The cause for aging’s telltale slowing in memory and cognition remains unclear, and the molecular drivers are even more unknown. Now, a study in mice suggests that the most pronounced changes that occur over time are in the white matter—neurons that are integral to transmitting signals across the brain. The research also examined how two anti-aging treatments—caloric restriction and infusions of plasma from young mice—affect different regions of the brain. Which one slowed age-related decline the best? The young plasma.
The results offer insight into the cognitive decline of normal aging, as well as the way aging contributes to neurodegenerative conditions such as Alzheimer’s and Parkinson’s diseases and multiple sclerosis.
This research is published in Cell, in the paper, “Atlas of the aging mouse brain reveals white matter as vulnerable foci.”
“I saw this study as a way to explain that somewhat mysterious regional vulnerability,” said Tony Wyss-Coray, PhD, professor of neurology and neurological sciences at Stanford Medicine and the director of the Phil and Penny Knight Initiative for Brain Resilience at Stanford’s Wu Tsai Neurosciences Institute.
The researchers profiled 1,076 samples from 15 regions in both hemispheres of the brains of 59 female and male mice across seven ages (from 3 to 27 months.) They identified and ranked the top genes expressed by cells found in each region of the brain. They identified 82 genes that are frequently found and vary in concentration in 10 or more regions.

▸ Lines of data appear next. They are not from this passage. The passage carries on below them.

(** One iteration of qmgr_message_resolve(), from the transport lookup on: the queue of the
    recipient, and the variables [transport] and [queue] for the next one. *)
Definition resolve_one (flush : bool) (transport queue : option nat) (r : resolved) : M (option nat * (option nat * option nat)) :=
  '(transport, queue, queue_name) ← live_transport flush (r_transport r)
    (if decide (transport = Some (r_transport r)) then queue else None) (r_queue_name r);
  match transport with
  | None => mret (None, (None, queue))
  | Some transport =>
      same ← same_name queue queue_name;
      queue ← (match queue, same with
               | Some queue, true => mret queue
               | _, _ =>
                   found ← qmgr_queue_find transport queue_name;
                   match found with Some queue => mret queue | None => qmgr_queue_create transport queue_name end
               end);
      qu ← get_queue queue;
      (if flush && QMGR_QUEUE_THROTTLED qu then qmgr_queue_unthrottle queue else mret tt);;
      qu ← get_queue queue;
      if QMGR_QUEUE_THROTTLED qu then
        retry ← qmgr_error_queue service (default [] (q_dsn qu));
        mret (retry, (Some transport, retry))
      else mret (Some queue, (Some transport, Some queue))
  end.

Fixpoint resolve_loop (flush : bool) (transport queue : option nat) (l : list resolved) : M (list (option nat * Z)) :=
  match l with
  | [] => mret []
  | r :: l =>
      '(q, (transport, queue)) ← resolve_one flush transport queue r;
      rest ← resolve_loop flush transport queue l;
      mret ((q, r_recipient r) :: rest)
  end.
Definition qmgr_message_resolve (flush : bool) (l : list resolved) : M (list (option nat * Z)) := resolve_loop flush None None l.

Fixpoint assign_loop (message : nat) (single_rcpt : bool) (job peer : option nat) (l : list (option nat * Z)) : M unit :=
  match l with
  | [] => mret tt
  | (None, _) :: l => assign_loop message single_rcpt job peer l
  | (Some queue, recipient) :: l =>
      qu ← get_queue queue;
      '(job, peer) ← (match job with
                      | None => job ← qmgr_job_obtain message (q_transport qu); mret (job, None)
                      | Some job =>
                          jb ← get_job job;
                          if decide (q_transport qu = j_transport jb) then mret (job, peer)
                          else job ← qmgr_job_obtain message (q_transport qu); mret (job, None)
                      end);
      peer ← (match peer with
              | None => qmgr_peer_obtain job queue
              | Some peer => pe ← get_peer peer; if decide (queue = p_queue pe) then mret peer else qmgr_peer_obtain job queue
              end);
      assign_entry message peer single_rcpt (recipient_limit (q_transport qu)) recipient;;
      assign_loop message single_rcpt (Some job) (Some peer) l
  end.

The findings suggest that the white matter, which is found deep in the brain and contains nerve fibers protected by white-colored myelin, showed the earliest and most pronounced changes in gene expression for mice 12 and 18 months old.
More specifically, the authors write that they identified a “brain-wide gene signature of aging in glial cells, which exhibited spatially defined changes in magnitude.” By integrating spatial and single-nucleus transcriptomics, they found that glial aging “was particularly accelerated in white matter compared with cortical regions, whereas specialized neuronal populations showed region-specific expression changes.”
“We cannot definitively say how gene expression changes in white matter affect memory and cognition. That would require more genetic manipulation and neurobiology work,” Wyss-Coray said. “But we know white matter is the wiring that connects the different brain regions together.”
Past work has shown that aging disrupts an otherwise stable gene expression pattern in the brain, turning on genes that regulate inflammation and the immune response, and turning off genes responsible for protein and collagen synthesis. The inflammation and immune response affect the integrity of the myelin sheath, the insulation layer around nerves responsible for transmitting signals across the brain.
“White matter has been a rather neglected area in aging research, which usually focuses on the neuron-dense regions like the cortex or hippocampus,” said Oliver Hahn, PhD, formerly a postdoctoral fellow in the Wyss-Coray lab and now a principal investigator at Calico Life Sciences. “The fact that white matter is emerging in our data as an area of particular vulnerability to aging opens up new and intriguing hypotheses.”
During the study, the team explored two interventions—caloric restriction and injections of plasma from young mice—to evaluate whether they protected against the region-specific shifts in gene expression. Each intervention began when the mice were 19 months old and lasted four weeks.
The researchers found that caloric restriction caused genes associated with circadian rhythms to turn on, while the plasma intervention turned on genes involved in stem cell differentiation and neuronal maturation that led to selective reversal of age-related gene expression.
“The interventions appeared to act on very different regions in the brain and [induce] strikingly different effects,” Hahn said. “This suggests that there are multiple regions and pathways in the brain that have the potential to improve cognitive performance at old age.”
The team also examined age-related changes in genes associated with three neurodegenerative diseases—Alzheimer’s disease, Parkinson’s disease, and multiple sclerosis—that typically affect specific regions of the brain. The expression distribution for each gene had changed in older animals and occurred in regions of the brain that are not typically associated with a particular neurodegenerative condition. This finding could offer insight into the vast number of patients who have neurodegenerative diseases without a firm genetic link.
“The individual gene changes observed in the mouse may not directly translate to humans,” Wyss-Coray said. “But we believe the vulnerability of white matter to aging probably does.”
The study could also offer new opportunities to explore treatments and interventions by using the gene expression data to zero in on the cell populations vulnerable to aging. Future studies could explore how gene expression leads to functional changes in neuronal activity and structure.